(** Outside it the three effects of an accepted detection take place. *)
Lemma handle_detection_accepted (self : VehicleDetector) now stamp frame contours v cd d :
  config self !! "detection_cooldown" = Some v ->
  as_number v = Some cd ->
  config self !! "alert_duration" = Some d ->
  (cd <= now - last_detection_time self)%Q ->
  let out := snd (handle_detection self now stamp frame contours) in
  last_detection_time out = now /\
  led out = (led self ++ [LedAlert d "solid"])%list /\
  detection_log out =
    (detection_log self ++
      [{| timestamp := stamp; contour_count := length contours |}])%list.
Proof.
  intros Hv Hcd Hd Hle. unfold handle_detection, getitem, py_lt.
  rewrite Hv, Hcd. apply Qltb_ge in Hle. rewrite Hle. simpl.
  rewrite Hd.
  match goal with
  | |- context [if ?b then _save_detection ?s ?f ?c ?t else _] =>
      destruct b;
      [ destruct (save_detection_frame s f c t) as (_ & Hl & Ht & Hg);
        rewrite Hl, Ht, Hg
      | ]
  end; simpl; auto.
Qed.

Lemma handle_detection_config (self : VehicleDetector) now stamp frame contours :
  config (snd (handle_detection self now stamp frame contours)) = config self.
Proof.
  unfold handle_detection.
  destruct (getitem (config self) "detection_cooldown") as [v|e]; [|reflexivity].
  destruct (py_lt _ v) as [[|]|e]; try reflexivity.
  cbn [config set_last_detection_time logger].
  destruct (getitem (config self) "alert_duration") as [d|e]; [|reflexivity].
  match goal with
  | |- context [if ?b then _save_detection ?s ?f ?c ?t else _] =>
      destruct b;
      [ destruct (save_detection_frame s f c t) as (Hc & _); rewrite Hc | ]
  end; reflexivity.
Qed.

(** What a call may do to the log and to the time of the last accepted
    detection: nothing, or move the time to [now] once the cooldown has
    passed; the log grows only in the second case. *)
Lemma handle_detection_cases (self : VehicleDetector) now stamp frame contours v cd :
  config self !! "detection_cooldown" = Some v ->
  as_number v = Some cd ->
  let out := snd (handle_detection self now stamp frame contours) in
  (last_detection_time out = last_detection_time self /\
   detection_log out = detection_log self)
  \/
  ((cd <= now - last_detection_time self)%Q /\
   last_detection_time out = now).
Proof.
  intros Hv Hcd. unfold handle_detection, getitem, py_lt.
  rewrite Hv, Hcd.
  destruct (Qltb (now - last_detection_time self) cd) eqn:Hb; simpl.
  { left. auto. }
  right. apply Qltb_ge in Hb. split; [exact Hb|].
  destruct (config self !! "alert_duration") as [d|]; [|reflexivity].
  match goal with
  | |- context [if ?b then _save_detection ?s ?f ?c ?t else _] =>
      destruct b;
      [ destruct (save_detection_frame s f c t) as (_ & _ & Ht & _);
        rewrite Ht
      | ]
  end; reflexivity.
Qed.

End GateFacts.

(** ** What [detect_motion] and one loop iteration leave alone *)

Section LoopFacts.
Context {cv : CV2} {fs : FileSystem}.

Lemma detect_motion_frame (self : VehicleDetector) frame :
  let out := snd (detect_motion self frame) in
  config out = config self /\
  led out = led self /\
  last_detection_time out = last_detection_time self /\
  detection_log out = detection_log self /\
  saved out = saved self /\
  logged out = logged self.
Proof.
  unfold detect_motion.
  destruct (if truthy _ then _ else _) as [f|e]; [|simpl; tauto].
  destruct (match f with FNone => _ | FArray a => _ end) as [g|e];
    [|simpl; tauto].
  destruct (bg_apply _ _) as [bg mask].
  destruct (significant _ _) as [sig|e]; simpl; tauto.
Qed.

Lemma run_step_config (self : VehicleDetector) t :
  config (snd (run_step self t)) = config self.
Proof.
  unfold run_step. destruct (tick_ret t); simpl; [|reflexivity].
  pose proof (detect_motion_frame self (tick_frame t)) as (Hc & _).
  destruct (detect_motion self (tick_frame t)) as [[[d cs]|e] s]; simpl in *;
    [|exact Hc].
  destruct d; [|exact Hc].
  rewrite handle_detection_config. exact Hc.
Qed.

Lemma run_step_cases (self : VehicleDetector) t v cd :
  config self !! "detection_cooldown" = Some v ->
  as_number v = Some cd ->
  let out := snd (run_step self t) in
  (last_detection_time out = last_detection_time self /\
   detection_log out = detection_log self)
  \/
  ((cd <= tick_time t - last_detection_time self)%Q /\
   last_detection_time out = tick_time t).
Proof.
  intros Hv Hcd. unfold run_step.
  destruct (tick_ret t); simpl; [|left; auto].
  pose proof (detect_motion_frame self (tick_frame t)) as (Hc & _ & Ht & Hl & _).
  destruct (detect_motion self (tick_frame t)) as [[[d cs]|e] s]; simpl in *;
    [|left; auto].
  destruct d; [|left; auto].
  rewrite <- Hc in Hv.
  destruct (handle_detection_cases s (tick_time t) (tick_stamp t)
              (tick_frame t) cs v cd Hv Hcd) as [[H1 H2]|[H1 H2]].
  - left. rewrite H1, H2. auto.
  - right. rewrite Ht in H1. auto.
Qed.

Lemma accepts_inv (self : VehicleDetector) t v cd :
  config self !! "detection_cooldown" = Some v ->
  as_number v = Some cd ->
  accepts self t = true ->
  (cd <= tick_time t - last_detection_time self)%Q /\
  last_detection_time (snd (run_step self t)) = tick_time t.
Proof.
  intros Hv Hcd Hacc. unfold accepts in Hacc.
  destruct (run_step_cases self t v cd Hv Hcd) as [[_ Hl]|H]; [|exact H].
  rewrite Hl in Hacc. apply Nat.ltb_lt in Hacc. lia.
Qed.

Lemma run_loop_monotone (ticks : list tick) :
  forall (self out : VehicleDetector) r v cd,
    config self !! "detection_cooldown" = Some v ->
    as_number v = Some cd ->
    (0 <= cd)%Q ->
    run_loop self ticks = (r, out) ->
    config out = config self /\
    (last_detection_time self <= last_detection_time out)%Q.
Proof.
  induction ticks as [|t rest IH]; intros self out r v cd Hv Hcd Hpos Hrun;
    simpl in Hrun.
  - inversion Hrun; subst. split; [reflexivity|apply Qle_refl].
  - pose proof (run_step_config self t) as Hc.
    pose proof (run_step_cases self t v cd Hv Hcd) as Hcases.
    destruct (run_step self t) as [[u|e] s]; simpl in *.
    + rewrite <- Hc in Hv.
      destruct (IH s out r v cd Hv Hcd Hpos Hrun) as [Hc' Hle].
      split; [congruence|].
      destruct Hcases as [[H1 _]|[H1 H2]].
      * rewrite <- H1. exact Hle.
      * rewrite H2 in Hle. lra.
    + inversion Hrun; subst. split; [exact Hc|].
      destruct Hcases as [[H1 _]|[H1 H2]].
      * rewrite H1. apply Qle_refl.
      * rewrite H2. lra.
Qed.

Lemma run_loop_config (ticks : list tick) :
  forall (self out : VehicleDetector) r,
    run_loop self ticks = (r, out) -> config out = config self.
Proof.
  induction ticks as [|t rest IH]; intros self out r Hrun; simpl in Hrun.
  - congruence.
  - pose proof (run_step_config self t) as Hc.
    destruct (run_step self t) as [[u|e] s]; simpl in Hc.
    + rewrite (IH s out r Hrun). exact Hc.
    + congruence.
Qed.

End LoopFacts.

(** ** The documented defaults *)

Lemma default_config_values :
  _default_config !! "camera_index" = Some (VInt 0) /\
  _default_config !! "frame_width" = Some (VInt 640) /\
  _default_config !! "frame_height" = Some (VInt 480) /\
  _default_config !! "fps" = Some (VInt 30) /\
  _default_config !! "led_pin" = Some (VInt 17) /\
  _default_config !! "min_contour_area" = Some (VInt 5000) /\
  _default_config !! "detection_cooldown" = Some (VFloat (2 # 1)) /\
  _default_config !! "alert_duration" = Some (VFloat (5 # 1)) /\
  _default_config !! "bg_history" = Some (VInt 500) /\
  _default_config !! "var_threshold" = Some (VInt 50) /\
  _default_config !! "roi" = Some VNone /\
  _default_config !! "save_detections" = Some (VBool false) /\
  _default_config !! "detections_dir" = Some (VStr "detections").
Proof. vm_compute. repeat split. Qed.

Section InitFacts.
Context {cv : CV2} {fs : FileSystem}.

(** Construction without a configuration file. *)
Lemma init_absent (d0 : VehicleDetector) :
  __init__ Absent = Return d0 ->
  exists bg,
    createBackgroundSubtractorMOG2 (VInt 500) (VInt 50) = Return bg /\
    d0 = {| config := _default_config;
            led := [LedInit (VInt 17)];
            camera := CamNone;
            bg_subtractor := bg;
            last_detection_time := 0;
            detection_log := [];
            saved := [];
            logged := [(WARNING, "Config not found, using defaults")] |}.
Proof.
  destruct default_config_values
    as (_ & _ & _ & _ & Hpin & _ & _ & _ & Hh & Hv & _).
  unfold __init__, _load_config, doc_getitem, getitem.
  cbv beta iota delta [rbind].
  rewrite Hpin, Hh, Hv.
  destruct (createBackgroundSubtractorMOG2 (VInt 500) (VInt 50)) as [bg|e];
    intros H; [|discriminate].
  exists bg. split; [reflexivity|]. congruence.
Qed.

End InitFacts.

(** ** Claims about the detection gate *)

(** C1. A call to [handle_detection] at clock reading [now] is accepted,
    that is: stores [now] as the time of the last detection, triggers the
    LED alert and appends an entry to the detection log, if and only if
    [now - last_detection_time >= detection_cooldown].  Consequently, in
    every run of the detection loop two accepted detections are at least
    [detection_cooldown] apart (for a non-negative cooldown, or a clock
    that does not go backwards). *)
Theorem handle_detection_cooldown_gate {cv : CV2} {fs : FileSystem} (self : VehicleDetector) v cd d :
  config self !! "detection_cooldown" = Some v ->
  as_number v = Some cd ->
  config self !! "alert_duration" = Some d ->
  (forall now stamp frame contours,
      let out := snd (handle_detection self now stamp frame contours) in
      (last_detection_time out = now /\
       led out = (led self ++ [LedAlert d "solid"])%list /\
       detection_log out =
         (detection_log self ++
            [{| timestamp := stamp; contour_count := length contours |}])%list)
      <-> (cd <= now - last_detection_time self)%Q)
  /\
  (forall before a between b s1 s2 s3,
      (0 <= cd)%Q \/ (tick_time a <= tick_time b)%Q ->
      run_loop self before = (Return tt, s1) ->
      accepts s1 a = true ->
      run_step s1 a = (Return tt, s2) ->
      run_loop s2 between = (Return tt, s3) ->
      accepts s3 b = true ->
      (cd <= tick_time b - tick_time a)%Q).
Proof.
  intros Hv Hcd Hd. split.
  - intros now stamp frame contours out. split.
    + intros (_ & Hled & _).
      destruct (Qlt_le_dec (now - last_detection_time self) cd) as [Hlt|Hle];
        [|exact Hle].
      exfalso. subst out.
      rewrite (handle_detection_rejected self now stamp frame contours v cd
                 Hv Hcd Hlt) in Hled.
      simpl in Hled. apply (f_equal (@length led_call)) in Hled.
      rewrite length_app in Hled. simpl in Hled. lia.
    + intros Hle.
      exact (handle_detection_accepted self now stamp frame contours v cd d
               Hv Hcd Hd Hle).
  - intros before a between b s1 s2 s3 Hclock Hrun1 Hacc_a Hstep Hrun2 Hacc_b.
    pose proof (run_loop_config before self s1 _ Hrun1) as Hc1.
    pose proof (run_step_config s1 a) as Hc2.
    rewrite Hstep in Hc2. simpl in Hc2.
    pose proof (run_loop_config between s2 s3 _ Hrun2) as Hc3.
    assert (Hv1 : config s1 !! "detection_cooldown" = Some v) by congruence.
    assert (Hv2 : config s2 !! "detection_cooldown" = Some v) by congruence.
    assert (Hv3 : config s3 !! "detection_cooldown" = Some v) by congruence.
    destruct (accepts_inv s1 a v cd Hv1 Hcd Hacc_a) as [_ Hta].
    rewrite Hstep in Hta. simpl in Hta.
    destruct (accepts_inv s3 b v cd Hv3 Hcd Hacc_b) as [Hb _].
    destruct (Qlt_le_dec cd 0) as [Hneg|Hpos].
    + destruct Hclock as [Hpos|Hmono]; lra.
    + destruct (run_loop_monotone between s2 s3 (Return tt) v cd
                  Hv2 Hcd Hpos Hrun2) as [_ Hle].
      rewrite Hta in Hle. lra.
Qed.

□ □ □ □ □ □ □

• [Description of the task]: Read the entries and pick out all lines that include the word "Section".

• [Answer to this task]:
Section LoopFacts.
Section InitFacts.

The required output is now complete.